Population genetics in R

Introduction

We have samples with two genotypes: the B genotype (associated with single-queen colony phenotype) and the b genotype (associated with multiple-queen colony phenotype).

Our dummy assembly has two scaffolds, from two different chromosomes. The aim of our analysis is to test whether any parts of this assembly differ between the individuals from these two groups (B and b).

In the first part of the analysis, we are going to create a heat map of the genotypes of the individuals and we are going to run Principal Component Analysis (PCA) on these genotypes. This will allow us to test if any of the individuals cluster together by their B/b genotype. This will be done using the adegenet package in R.

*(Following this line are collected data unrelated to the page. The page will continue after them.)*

(** X2.  For a known persona the output of the filter is ranked by
    descending score even when the input is not. *)
Theorem filter_documents_sorted (docs : list Document) (persona : string)
  (filters : PersonaFilter) :
  PyDict.get persona persona_filters = Some filters ->
  Sorted ranks_before (filter_documents docs persona).
Proof.
  intros Hf. unfold filter_documents. rewrite Hf.
  apply Sorted_slice_to, sort_desc_sorted.
Qed.

(** Two documents given in ascending order come out in descending order. *)
Lemma filter_documents_sorted_witness :
  exists filters,
    PyDict.get "General" persona_filters = Some filters
    /\ Sorted ranks_before
         (filter_documents
            [set_relevance_score doc_general_001 0.5;
             set_relevance_score doc_policy_001 0.9]
            "General").
Proof.
  eexists. split; [reflexivity|].
  apply (filter_documents_sorted
           [set_relevance_score doc_general_001 0.5;
            set_relevance_score doc_policy_001 0.9]
           "General" _ eq_refl).
Defined.

(** X3.  For a known persona, when the documents that pass the three rules
    are no more than [max_documents], the output is exactly those
    documents, reordered: the cap is the only thing that drops a passing
    document. *)
Theorem filter_documents_complete (docs : list Document) (persona : string)
  (filters : PersonaFilter) :
  PyDict.get persona persona_filters = Some filters ->
  (Z.of_nat (List.length (filter (filter_keeps filters) docs))
   <= max_documents filters)%Z ->
  Permutation (filter_documents docs persona)
              (filter (filter_keeps filters) docs).
Proof.
  intros Hf Hroom. unfold filter_documents. rewrite Hf.
  rewrite slice_to_all.
  - apply sort_desc_perm.
  - now rewrite (Permutation_length (sort_desc_perm _)).
Qed.

Lemma filter_documents_complete_witness :
  exists filters,
    PyDict.get "General" persona_filters = Some filters
    /\ (Z.of_nat (List.length (filter (filter_keeps filters)
                                      [boundary_doc; empty_doc]))
        <= max_documents filters)%Z
    /\ Permutation (filter_documents [boundary_doc; empty_doc] "General")
                   (filter (filter_keeps filters) [boundary_doc; empty_doc]).
Proof.
  eexists. split; [reflexivity|]. split; [vm_compute; discriminate|].
  apply (filter_documents_complete [boundary_doc; empty_doc] "General");
    [reflexivity | vm_compute; discriminate].
Defined.
(** [add_contact] for a name the book has: rejected means unchanged. *)
Lemma add_contact_known_rejected (name phone : string) (rest : list string)
    (st : State) (l : loc) :
  dict_get name (data st) = Some l ->
  fst (add_contact (name :: phone :: rest) st) <> Ok "Contact updated." ->
  snd (add_contact (name :: phone :: rest) st) = st.
Proof.
  intros Hfind. unfold add_contact, add_contact_func. run_handler.
  rewrite Hfind. unfold call.
  destruct (heap st !! l) as [r|] eqn:Hl; [| reflexivity].
  pose proof (add_phone_rejected phone r) as Hrej.
  destruct (add_phone phone r) as [[e | ok] r']; simpl in *.
  - rewrite Hrej by discriminate. intros _.
    rewrite list_insert_id by assumption.
    destruct e; simpl; now rewrite ?state_eta.
  - congruence.
Qed.

(** [add_birthday]: rejected means unchanged. *)
Lemma add_birthday_rejected (args : list string) (st : State) :
  fst (add_birthday args st) <> Ok "Birthday was added." ->
  snd (add_birthday args st) = st.
Proof.
  unfold add_birthday, add_birthday_func.
  destruct args as [|name [|s rest]]; try reflexivity. run_handler.
  destruct (dict_get name (data st)) as [l|]; [| reflexivity]. unfold call.
  destruct (heap st !! l) as [r|] eqn:Hl; [| reflexivity].
  pose proof (Record_add_birthday_rejected s r) as Hrej.
  destruct (Record_add_birthday s r) as [[e | ok] r']; simpl in *.
  - rewrite Hrej by discriminate. intros _.
    rewrite list_insert_id by assumption.
    destruct e; simpl; now rewrite ?state_eta.
  - congruence.
Qed.

(** [change_phone]: rejected means unchanged. *)
Lemma change_phone_rejected (args : list string) (st : State) :
  fst (change_phone args st) <> Ok changed_msg ->
  snd (change_phone args st) = st.
Proof.
  unfold change_phone, change_phone_func.
  destruct args as [|name [|old_phone [|new_phone rest]]]; try reflexivity.
  run_handler.
  destruct (dict_get name (data st)) as [l|]; [| reflexivity]. unfold call.
  destruct (heap st !! l) as [r|] eqn:Hl; [| reflexivity].
  pose proof (edit_phone_rejected old_phone new_phone r) as Hrej.
  destruct (edit_phone old_phone new_phone r) as [[e | msg] r']; simpl in *.
  - rewrite Hrej by discriminate. intros _.
    rewrite list_insert_id by assumption.
    destruct e; simpl; now rewrite ?state_eta.
  - intros Hmsg. rewrite Hrej by assumption.
    now rewrite list_insert_id, state_eta.
Qed.

(** The handlers that only read. *)
Lemma show_birthday_reads (args : list string) (st : State) :
  snd (show_birthday args st) = st.
Proof.
  unfold show_birthday, show_birthday_func.
  destruct args as [|name rest]; [reflexivity |]. run_handler.
  destruct (dict_get name (data st)) as [l|]; [| reflexivity]. unfold deref.
  destruct (heap st !! l) as [r|]; [| reflexivity].
  now destruct (birthday r).
Qed.

Lemma show_phone_reads (args : list string) (st : State) :
  snd (show_phone args st) = st.
Proof.
  unfold show_phone, show_phone_func.
  destruct args as [|name rest]; [reflexivity |]. run_handler.
  destruct (dict_get name (data st)) as [l|]; [| reflexivity]. unfold deref.
  now destruct (heap st !! l) as [r|].
Qed.

Lemma upcoming_loop_reads (today : date) (ls : list loc) (acc : list string)
    (st : State) :
  snd (AddressBook.upcoming_loop today ls acc st) = st.
Proof.
  revert acc. induction ls as [|l ls IH]; intros acc; [reflexivity |].
  simpl. unfold mbind, M_bind, mret, M_ret, pure, deref.
  destruct (heap st !! l) as [r|]; [| reflexivity].
  destruct (birthday r) as [b|]; [| apply IH].
  destruct (date_replace_year (birthday_value b) (year today)) as [e | t];
    [reflexivity |].
  destruct (date_le today t); [| apply IH].
  destruct (date_add_days today 7) as [e | last_day]; [reflexivity |].
  destruct (date_le t last_day); apply IH.
Qed.

Lemma birthdays_reads (today : date) (args : list string) (st : State) :
  snd (birthdays today args st) = st.
Proof.
  unfold birthdays, birthdays_func, AddressBook.get_upcoming_birthdays.
  unfold input_error, mbind, M_bind, mret, M_ret, get.
  pose proof (upcoming_loop_reads today (dict_values (data st)) [] st) as H.
  destruct (AddressBook.upcoming_loop today (dict_values (data st)) [] st)
    as [[e | lines] st']; simpl in H; subst st'.
  - now destruct e.
  - now destruct lines.
Qed.

Lemma str_all_reads (ls : list loc) (st : State) : snd (str_all ls st) = st.
Proof.
  induction ls as [|l ls IH]; [reflexivity |].
  simpl. unfold mbind, M_bind, mret, M_ret, deref.
  destruct (heap st !! l) as [r|]; [| reflexivity].
  destruct (str_all ls st) as [[e | lines] st']; simpl in *; now subst.
Qed.

Lemma show_all_reads (args : list string) (st : State) :
  snd (show_all args st) = st.
Proof.
  unfold show_all, show_all_func, input_error, mbind, M_bind, mret, M_ret, get.
  destruct (data st) as [|kv d] eqn:Hd; [reflexivity |]. rewrite <- Hd.
  pose proof (str_all_reads (dict_values (data st)) st) as H.
  destruct (str_all (dict_values (data st)) st) as [[e | lines] st'];
    simpl in H; subst st'; [now destruct e | reflexivity].
Qed.

End Rejected.

(** ** Reachable states are well formed *)

Section WellFormed.

Lemma wf_init : wf_state AddressBook_init.
Proof. split; simpl; intros; tauto. Qed.

Lemma Birthday_init_valid (s : string) (b : Birthday) :
  Birthday_init s = Ok b -> date_valid (birthday_value b) = true.
Proof. destruct b as [t]. intros H. now apply Birthday_init_accepted in H as [Hv _]. Qed.

Lemma input_error_state (func : M State string) (st : State) :
  snd (input_error func st) = snd (func st).
Proof.
  unfold input_error. destruct (func st) as [[e | msg] st']; [| reflexivity].
  now destruct e.
Qed.

(** A method that keeps the birthday of its object, or sets a date of the
    calendar, keeps the state well formed. *)
Lemma call_wf {A} (l : loc) (method : M Record_ A) (st : State) :
  wf_state st ->
  (forall r b, birthday (snd (method r)) = Some b ->
     birthday r = Some b \/ date_valid (birthday_value b) = true) ->
  wf_state (snd (call l method st)).
Proof.
  intros [Hrefs Hdates] Hm. unfold call.
  destruct (heap st !! l) as [r|] eqn:Hl; [| now split].
  specialize (Hm r). destruct (method r) as [res r']. simpl in *. split; simpl.
  - intros l' Hl'. apply lookup_lt_is_Some. rewrite length_insert.
    apply lookup_lt_is_Some. now apply Hrefs.
  - intros r0 b Hin Hb. apply list_elem_of_In, list_elem_of_lookup in Hin as [i Hi].
    destruct (decide (i = l)) as [-> | Hne].
    + rewrite list_lookup_insert_eq in Hi by (now apply lookup_lt_Some in Hl).
      injection Hi as <-. destruct (Hm b Hb) as [Hold | Hv]; [| assumption].
      apply (Hdates r b); [now apply (heap_In st l) | assumption].
    + rewrite list_lookup_insert_ne in Hi by congruence.
      apply (Hdates r0 b); [now apply (heap_In st i) | assumption].
Qed.

Lemma add_phone_birthday (phone : string) (r : Record_) :
  birthday (snd (add_phone phone r)) = birthday r.
Proof. unfold add_phone. run_method. now destruct (Phone_init phone). Qed.

Lemma edit_phone_birthday (old_phone new_phone : string) (r : Record_) :
  birthday (snd (edit_phone old_phone new_phone r)) = birthday r.
Proof.
  unfold edit_phone. run_method.
  destruct (Phone_init old_phone) as [e | po]; [reflexivity |].
  destruct (list_contains po (phones r)); [| reflexivity].
  destruct (Phone_init new_phone) as [e | pn]; [reflexivity |].
  now destruct (list_index po (phones r)).
Qed.

Lemma dict_set_values (k : string) (v l : loc) (d : list (string * loc)) :
  In l (dict_values (dict_set k v d)) -> l = v \/ In l (dict_values d).
Proof.
  induction d as [|[k' v'] d IH]; simpl.
  - intros [<- | []]. now left.
  - destruct (String.eqb k' k); simpl; intros [<- | H]; auto.
    destruct (IH H); auto.
Qed.

Lemma add_contact_wf (args : list string) (st : State) :
  wf_state st -> wf_state (snd (add_contact args st)).
Proof.
  intros Hwf. unfold add_contact. rewrite input_error_state.
  unfold add_contact_func. destruct args as [|name [|phone rest]]; try assumption.
  unfold mbind at 1, M_bind at 1, AddressBook.find. simpl.
  destruct (dict_get name (data st)) as [l|].
  - pose proof (call_wf l (add_phone phone) st Hwf) as Hcall.
    unfold mbind, M_bind, mret, M_ret.
    destruct (call l (add_phone phone) st) as [[e | ok] st']; simpl in *;
      apply Hcall; intros r b; rewrite add_phone_birthday; auto.
  - set (st1 := mkState (heap st ++ [Record_init name])
                  (dict_set name (length (heap st)) (data st))).
    assert (Hwf1 : wf_state st1).
    { destruct Hwf as [Hrefs Hdates]. split; simpl.
      - intros l Hl. apply lookup_lt_is_Some. rewrite length_app. simpl.
        apply dict_set_values in Hl as [-> | Hl]; [lia |].
        apply Hrefs, lookup_lt_is_Some in Hl. lia.
      - intros r b Hin Hb. apply in_app_iff in Hin as [Hin | [<- | []]].
        + now apply (Hdates r b).
        + discriminate. }
    pose proof (call_wf (length (heap st)) (add_phone phone) st1 Hwf1) as Hcall.
    unfold mbind, M_bind, mret, M_ret, new_Record, AddressBook.add_record,
      mbind, M_bind, deref, get, put. simpl.
    rewrite lookup_app_r, Nat.sub_diag by lia. simpl. fold st1.
    destruct (call (length (heap st)) (add_phone phone) st1) as [[e | ok] st'];
      simpl in *; apply Hcall; intros r b; rewrite add_phone_birthday; auto.
Qed.

Lemma change_phone_wf (args : list string) (st : State) :
  wf_state st -> wf_state (snd (change_phone args st)).
Proof.
  intros Hwf. unfold change_phone. rewrite input_error_state.
  unfold change_phone_func.
  destruct args as [|name [|old_phone [|new_phone rest]]]; try assumption.
  unfold mbind, M_bind, mret, M_ret, AddressBook.find. simpl.
  destruct (dict_get name (data st)) as [l|]; [| assumption].
  apply call_wf; [assumption |]. intros r b. rewrite edit_phone_birthday. auto.
Qed.

Lemma add_birthday_wf (args : list string) (st : State) :
  wf_state st -> wf_state (snd (add_birthday args st)).
Proof.
  intros Hwf. unfold add_birthday. rewrite input_error_state.
  unfold add_birthday_func. destruct args as [|name [|s rest]]; try assumption.
  unfold mbind at 1, M_bind at 1, AddressBook.find. simpl.
  destruct (dict_get name (data st)) as [l|]; [| assumption].
  pose proof (call_wf l (Record_add_birthday s) st Hwf) as Hcall.
  unfold mbind, M_bind, mret, M_ret.
  destruct (call l (Record_add_birthday s) st) as [[e | ok] st']; simpl in *;
    apply Hcall; intros r b; unfold Record_add_birthday; run_method;
    destruct (Birthday_init s) as [e' | b'] eqn:Hs; simpl; auto;
    intros [= <-]; right; now apply (Birthday_init_valid s).
Qed.

(** Every state of a session is well formed. *)
Lemma reachable_wf (st : State) : reachable st -> wf_state st.
Proof.
  induction 1 as [|st st' _ IH Hstep]; [apply wf_init |].
  destruct Hstep; auto using add_contact_wf, change_phone_wf, add_birthday_wf.
Qed.

End WellFormed.

(** * Further properties of the code *)

(** ** Fields *)



(** X2: a text made of digits only is a valid phone exactly when it has
    ten digits. *)
Theorem X2_phone_of_digits_only (s : string) :
  all_digits s = true ->
  (Phone_init s = Ok (mkPhone s) <-> String.length s = 10%nat).
Proof.
  intros Hs. destruct s as [|c s'].
  - split; [discriminate | discriminate].
  - assert (Hrun : Spec.first_digit_run (String c s') (String c s')).
    { exists "", "". rewrite append_nil_r. repeat split; try assumption.
      discriminate. }
    destruct (findall_first_run _ _ Hrun) as [others E].
    unfold Phone_init. rewrite E.
    destruct (Nat.eqb_spec (String.length (String c s')) 10); split;
      congruence.
Qed.

Lemma X2_phone_of_digits_only_witness :
  (Phone_init "05012345678" = Ok (mkPhone "05012345678")
   <-> String.length "05012345678" = 10%nat).
Proof. apply (X2_phone_of_digits_only "05012345678"). reflexivity. Defined.

(** ** Methods of [Record] *)

Section RecordMethods.

Lemma record_eta (r : Record_) : mkRecord (name r) (phones r) (birthday r) = r.
Proof. now destruct r. Qed.

Lemma occurrences_app (x : Phone) (l l' : list Phone) :
  Spec.occurrences x (l ++ l')
  = (Spec.occurrences x l + Spec.occurrences x l')%nat.
Proof. unfold Spec.occurrences. now rewrite List.filter_app, length_app. Qed.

In the second part, we are going to measure genetic differentiation between the two groups (B and b). We will do this analysis over a sliding window, to see if the differentiation between B and b are specific to any portion of the genome. We will also measure the genetic diversity among each of the groups, which may tell us something about the evolutionary history of the portions of genome represented in our assembly. This will be done using the PopGenome package in R.

Input into R

Again, make a directory for this practical (e.g., 2020-10-xx-population_genetics). Copy over the R markdown notebook /shared/data/popgen/popgen.Rmd to your project directory. Create input/ subdirectory and symlink the snp.vcf.gz and snp.vcf.gz.tbi file we created in the last practical to it. If you don’t have these files, you can use the ones in: /shared/data/backup_vcf.

2020-10-xx-population_genetics
├── input
│   ├── snp.vcf.gz
│   └── snp.vcf.gz.tbi
└── popgen.Rmd

Next, open Rstudio by clicking on the ‘RStudio’ link in your personal module page (e.g., bt007.genomicscourse.com). Login using your username (e.g., bt007) and the password that you use for ssh. In Rstudio, open the file popgen.Rmd and work through the rest of the practical there.